- Map of Tomsk Oblast with Nazino labelled
- Location: Nazino Island, West Siberian Krai, Russian SFSR, Soviet Union (present-day Tomsk Oblast, Russia)
- Date: 1933
- Attack type: Human cannibalism
- Deaths: 4,000
- Perpetrators: Soviet inmates

= Nazino tragedy =

1933 mass murder and deportation in the Soviet Union

The Nazino tragedy (Назинская трагедия) was the mass deportation of around 6,700 prisoners to Nazino Island, located on the Ob River in West Siberian Krai, Russian Soviet Federative Socialist Republic, Soviet Union (now Tomsk Oblast, Russia), in May 1933.

Sent to construct a "special settlement" and to cultivate the island, the deportees were abandoned with only scant supplies of flour for food, little to no tools, and virtually none of the clothing or shelter necessary to survive the harsh Siberian climate. Conditions on Nazino Island deteriorated quickly and resulted in widespread disease, violence, and cannibalism. Within 13 weeks, over 4,000 of the deportees had died or disappeared, and the majority of the survivors were in ill health. Those who attempted to leave were killed by armed guards.

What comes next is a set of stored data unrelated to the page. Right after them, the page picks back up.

Lemma approval_one_shot_witness :
  history "r1" (log (mkConfig demo_table ∅
    [mkEvent pending "r1" None; mkEvent approved "r1" None])) = [pending; approved].
Proof.
  destruct (approval_one_shot ([] : Sql.table)
    (mkConfig demo_table ∅ [mkEvent pending "r1" None; mkEvent approved "r1" None]))
    as [Hh _]; [apply NoDup_nil_2|done| |exact (Hh "r1")].
  eapply rtc_l; [apply (s_request "r1" "t0" "al" "pay" fzero (Some "h") [] ∅ []); done|].
  eapply rtc_once.
  exact (s_approve "r1" (request "r1" "t0" "al" "pay" fzero (Some "h") ([] : Sql.table)).2 ∅
           [mkEvent pending "r1" None]).
Defined.

Lemma consume_iff_granted_witness :
  (consume "al" "pay" (Some "h") demo_table).1 = true ∧
  (consume "al" "pay" (Some "other") demo_table).1 = false.
Proof.
  assert (table_ok demo_table) as Hok by (apply NoDup_singleton).
  split; [rewrite (proj1 (consume_iff_granted demo_table "al" "pay" (Some "h") Hok))
         |rewrite (proj1 (consume_iff_granted demo_table "al" "pay" (Some "other") Hok))];
    vm_compute; reflexivity.
Defined.
(** What [current] establishes, by kind. *)
Lemma current_Ok now p d :
  current key now p d = Ok tt →
  seal_ok key now p = true ∧
  if bool_decide (kind p = "platform_admin") then
    ∃ r, platform_admins d !! (issuer p, subject p) = Some r ∧ a_active r = true ∧
         a_revision r = revision p
  else ∃ t tn, tenant_id p = Some t ∧ tenants d !! t = Some tn ∧ t_active tn = true ∧
    t_revision tn = tenant_revision p ∧
    ((is_role (kind p) = true ∧ ∃ r, members d !! (t, issuer p, subject p) = Some r ∧
        m_active r = true ∧ m_role r = kind p ∧ m_revision r = revision p) ∨
     (is_role (kind p) = false ∧ is_agent_kind (kind p) = true ∧
      ∃ ag r, p_agent_id p = Some ag ∧ agents d !! (t, ag) = Some r ∧ g_active r = true ∧
        g_revision r = agent_revision p ∧
        (kind p = "delegated_human" →
         ∃ g, current_grant now (Some t) (delegation_id p) (Some ag) r d = Ok g ∧
              d_revision g = delegation_revision p))).
Proof.
  unfold current. intros ([] & Hs%guard_or_Ok' & Hc)%outcome_bind_Ok. split; [done|].
  case_bool_decide.
  { apply outcome_bind_Ok in Hc as (r & Hr & Hc%guard_or_Ok'). rows_inv.
    apply andb_true_iff in Hc as [_ Hc%Z.eqb_eq]. by exists r. }
  apply outcome_bind_Ok in Hc as (tn & Htn & Hc).
  destruct (Z.eqb_spec (t_revision tn) (tenant_revision p)); [|done]. simpl in Hc.
  apply active_tenant_Ok in Htn as (t & Ht & Htn & Hta). exists t, tn. split_and!; [done..|].
  rewrite Ht in Hc. destruct (is_role (kind p)).
  { apply outcome_bind_Ok in Hc as (r & Hr & Hc%guard_or_Ok'). left. rows_inv.
    apply andb_true_iff in Hc as [?%bool_decide_eq_true ?%Z.eqb_eq]. split; [done|].
    by eexists. }
  right. split; [done|]. destruct (is_agent_kind (kind p)); [|done]. split; [done|].
  apply outcome_bind_Ok in Hc as (r & Hr & Hc). apply active_agent_Ok in Hr as (? & ag & ? & Hag & Hr & Hact).
  simplify_eq. rewrite Hag in Hc. destruct (Z.eqb_spec (g_revision r) (agent_revision p)); [|done].
  exists ag, r. split_and!; [done..|]. intros Hk. rewrite bool_decide_eq_true_2 in Hc by done.
  simpl in Hc. apply outcome_bind_Ok in Hc as (g & Hg & Hc%guard_or_Ok'%Z.eqb_eq). by exists g.
Qed.
(* ===== verification/Sorting.v ===== *)
(** * Sorting as the code uses it

    Python's [sorted] with a key and SQL's [ORDER BY]: a stable insertion sort
    over a boolean order, and JSON values with the members of every object in
    key order, as [sort_keys=True] writes them. *)

From stdpp Require Import base list gmap strings.
From Stdlib Require Import ZArith Lia Sorted.
From S2P Require Import Prelude PyFloat Json.

Section sort.
Context {A : Type} (leb : A → A → bool).

Fixpoint insert_by (x : A) (l : list A) : list A :=
  match l with
  | [] => [x]
  | y :: l' => if leb x y then x :: l else y :: insert_by x l'
  end.

Definition sort_by (l : list A) : list A := foldr insert_by [] l.

Lemma insert_by_perm x l : insert_by x l ≡ₚ x :: l.
Proof.
  induction l as [|y l IH]; simpl; [done|]. destruct (leb x y); [done|]. rewrite IH. apply Permutation_swap.
Qed.

Lemma sort_by_perm l : sort_by l ≡ₚ l.
Proof.
  induction l as [|x l IH]; [done|]. change (sort_by (x :: l)) with (insert_by x (sort_by l)).
  by rewrite insert_by_perm, IH.
Qed.

(** Every element is below the ones after it. *)
Definition in_order (l : list A) : Prop := StronglySorted (fun x y => leb x y = true) l.

Lemma sort_in_order l : in_order l → sort_by l = l.
Proof.
  induction 1 as [|x l Hl IH Hx]; [done|]. change (sort_by (x :: l)) with (insert_by x (sort_by l)). rewrite IH.
  destruct Hx as [|y l Hy _]; [done|]. simpl. by rewrite Hy.
Qed.

Lemma insert_by_above x l y : leb x y = true → insert_by x (l ++ [y]) = insert_by x l ++ [y].
Proof. intros Hy. induction l as [|z l IH]; simpl; [by rewrite Hy|]. destruct (leb x z); simpl; [done|by rewrite IH]. Qed.

(** An element above all the others is sorted to the end. *)
Lemma sort_by_last l y : Forall (fun x => leb x y = true) l → sort_by (l ++ [y]) = sort_by l ++ [y].
Proof.
  induction 1 as [|x l Hx Hl IH]; [done|].
  change (insert_by x (sort_by (l ++ [y])) = insert_by x (sort_by l) ++ [y]). rewrite IH. by apply insert_by_above.
Qed.

Context (total : ∀ x y, leb x y = false → leb y x = true)
  (trans : ∀ x y z, leb x y = true → leb y z = true → leb x z = true).

Lemma insert_by_order x l : in_order l → in_order (insert_by x l).
Proof.
  induction 1 as [|y l Hl IH Hy]; simpl; [by repeat constructor|]. destruct (leb x y) eqn:Hxy.
  - constructor; [by constructor|]. constructor; [done|]. eapply Forall_impl; [exact Hy|]. intros z. by apply trans.
  - constructor; [exact IH|]. rewrite insert_by_perm. constructor; [by apply total|exact Hy].
Qed.

Lemma sort_by_order l : in_order (sort_by l).
Proof.
  induction l as [|x l IH]; [constructor|]. change (sort_by (x :: l)) with (insert_by x (sort_by l)).
  by apply insert_by_order.
Qed.
End sort.

Lemma insert_by_fmap {A B} (f : A → B) leb leb' x l :
  (∀ a b, leb' (f a) (f b) = leb a b) → insert_by leb' (f x) (f <$> l) = f <$> insert_by leb x l.
Proof. intros Hf. induction l as [|y l IH]; csimpl; [done|]. rewrite Hf. destruct (leb x y); csimpl; [done|by rewrite IH]. Qed.

Lemma sort_by_fmap {A B} (f : A → B) leb leb' l :
  (∀ a b, leb' (f a) (f b) = leb a b) → sort_by leb' (f <$> l) = f <$> sort_by leb l.
Proof.
  intros Hf. induction l as [|x l IH]; [done|].
  change (insert_by leb' (f x) (sort_by leb' (f <$> l)) = f <$> insert_by leb x (sort_by leb l)).
  rewrite IH. by apply insert_by_fmap.
Qed.

(** ** Objects with their members in key order *)

Definition key_leb (p q : string * json) : bool := String.leb p.1 q.1.

Fixpoint sort_keys (j : json) : json :=
  match j with
  | JArr l => JArr (sort_keys <$> l)
  | JObj m => JObj (sort_by key_leb ((fun p => (p.1, sort_keys p.2)) <$> m))
  | _ => j
  end.

Definition sort_members (m : list (string * json)) : list (string * json) :=
  sort_by key_leb ((fun p => (p.1, sort_keys p.2)) <$> m).

Lemma leb_total s t : String.leb s t = false → String.leb t s = true.
Proof.
  unfold String.leb. rewrite (String.compare_antisym s t). by destruct (String.compare t s).
Qed.

Lemma compare_trans s t u :
  String.compare s t ≠ Gt → String.compare t u ≠ Gt → String.compare s u ≠ Gt.
Proof.
  revert t u. induction s as [|a s IH]; intros [|b t] [|c u]; simpl; try done. unfold Ascii.compare.
  destruct (N.compare_spec (Ascii.N_of_ascii a) (Ascii.N_of_ascii b)) as [E1|E1|E1],
           (N.compare_spec (Ascii.N_of_ascii b) (Ascii.N_of_ascii c)) as [E2|E2|E2], 
           (N.compare_spec (Ascii.N_of_ascii a) (Ascii.N_of_ascii c)) as [E3|E3|E3]; try done; try lia. apply IH.
Qed.

Lemma leb_trans s t u : String.leb s t = true → String.leb t u = true → String.leb s u = true.
Proof.
  unfold String.leb. intros H1 H2. pose proof (compare_trans s t u) as Hc.
  destruct (String.compare s t), (String.compare t u), (String.compare s u); try done; by destruct Hc.
Qed.

Lemma sort_keys_idem j : sort_keys (sort_keys j) = sort_keys j.
Proof.
  induction j as [| | | | |l IH|m IH] using json_ind_nested; simpl; try done; f_equal.
  - rewrite <-list_fmap_compose. apply list_fmap_ext. intros i x Hx. rewrite Forall_forall in IH.
    apply IH. by eapply list_elem_of_lookup_2.
  - set (f := fun p : string * json => (p.1, sort_keys p.2)).
    rewrite <-(sort_by_fmap f key_leb key_leb (f <$> m)) by done.
    rewrite <-list_fmap_compose. rewrite sort_in_order.
    + apply (f_equal (sort_by key_leb)), list_fmap_ext. intros i [k x] Hx. unfold f. simpl. f_equal. rewrite Forall_forall in IH. apply IH.
      apply list_elem_of_fmap. exists (k, x). split; [done|]. by eapply list_elem_of_lookup_2.
    + apply sort_by_order; unfold key_leb; [intros x y; apply leb_total|intros x y z; apply leb_trans].
Qed.

Lemma sort_members_keys m : dict_keys (sort_members m) ≡ₚ dict_keys m.
Proof.
  unfold sort_members, dict_keys. rewrite sort_by_perm, <-list_fmap_compose. by rewrite (list_fmap_ext _ fst) by done.
Qed.

Lemma dict_get_perm {K V} `{EqDecision K} (d d' : list (K * V)) k :
  d ≡ₚ d' → NoDup (dict_keys d) → dict_get k d = dict_get k d'.
Proof.
  intros Hp Hn. assert (NoDup (dict_keys d')) as Hn' by (unfold dict_keys in *; by rewrite <-Hp).
  destruct (dict_get k d) as [v|] eqn:Hg.
  - symmetry. apply dict_get_In; [done|]. rewrite <-Hp. by apply dict_get_Some_In.
  - symmetry. apply dict_get_None. apply dict_get_None in Hg. unfold dict_keys in *. by rewrite <-Hp.
Qed.

Lemma dict_get_fmap {K V W} `{EqDecision K} (f : V → W) (d : list (K * V)) k :
  dict_get k ((fun p => (p.1, f p.2)) <$> d) = f <$> dict_get k d.
Proof. induction d as [|[i v] d IH]; simpl; [done|]. case_decide; [done|exact IH]. Qed.

(** Members keep their values, in key order themselves. *)
Lemma sort_members_get m k :
  NoDup (dict_keys m) → dict_get k (sort_members m) = sort_keys <$> dict_get k m.
Proof.
  intros Hn. unfold sort_members. rewrite (dict_get_perm _ ((fun p => (p.1, sort_keys p.2)) <$> m)).
  - apply dict_get_fmap.
  - apply sort_by_perm.
  - unfold dict_keys. rewrite sort_by_perm, <-list_fmap_compose. by rewrite (list_fmap_ext _ fst) by done.
Qed.

Lemma forallb_Forall {A} (f : A → bool) l : forallb f l = true ↔ Forall (fun x => f x = true) l.
Proof.
  induction l as [|x l IH]; simpl; [done|]. by rewrite andb_true_iff, Forall_cons, IH.
Qed.

Lemma sort_keys_wf j : json_wf j = true → json_wf (sort_keys j) = true.
Proof.
  induction j as [| | | | |l IH|m IH] using json_ind_nested; simpl; try done.
  - rewrite !forallb_Forall, Forall_fmap. intros Hw. eapply Forall_impl; [exact (proj2 (Forall_and _ _) (conj Hw IH))|].
    intros x [Hx Hi]. by apply Hi.
  - rewrite !andb_true_iff, !bool_decide_eq_true, !forallb_Forall. intros [Hn Hw]. split.
    + fold (sort_members m). by rewrite sort_members_keys.
    + rewrite sort_by_perm, Forall_fmap. rewrite Forall_fmap in IH.
      eapply Forall_impl; [exact (proj2 (Forall_and _ _) (conj Hw IH))|].
    intros x [Hx Hi]. by apply Hi.
Qed.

The original report on the incident was made by Vasily A. Velichko, a Soviet propaganda worker, and passed to Joseph Stalin and to other members of the Politburo. The report remained classified until the human rights organisation Memorial conducted an investigation in 1988, five decades after the events. The tragedy was popularized in 2002, when reports from a September 1933 special commission by the Communist Party were published by Memorial.

==Background==
In February 1933, Genrikh Yagoda, head of the OGPU (a secret police), and Matvei Berman, head of the GULAG labor camp system, proposed to Joseph Stalin, the General Secretary of the Soviet Union, to resettle up to two million people to Siberia and the Kazakh Autonomous Socialist Soviet Republic in "special settlements". The deportees, or "settlers", were to bring over a million hectares (1,000,000 ha) of virgin land in the sparsely populated regions into production and become self-sufficient within two years. Yagoda and Berman's plan was based on the experience of deporting two million kulaks and other agricultural workers to the same areas that had occurred in the previous three years as part of the dekulakization policy. However, unlike the previous plan, resources available to support the new plan were severely limited by an ongoing famine in the Soviet Union. Despite this, the new plan was approved by the Council of People's Commissars on 11 March 1933. Shortly after the plan's approval, the number of prospective deportees was reduced to one million.

===Deportees===
The original plan targeted several types of kulaks, peasants, people living in the agricultural areas of Soviet Union's western territories such as the Ukrainian SSR and the Lower Volga, North Caucasus and Black Earth regions of the Russian Soviet Federative Socialist Republic. Instead, many of the deportees were people from Moscow, Leningrad and other cities who had been unable to obtain internal passports. The Soviet passportization campaign began with a decision by the Politburo on 27 December 1932 to issue internal passports to all residents of major cities, with one of their objectives being to "cleanse Moscow, Leningrad and the other great urban centers of the USSR of superfluous elements not connected with production or administrative work, as well as kulaks, criminals, and other antisocial and socially dangerous elements."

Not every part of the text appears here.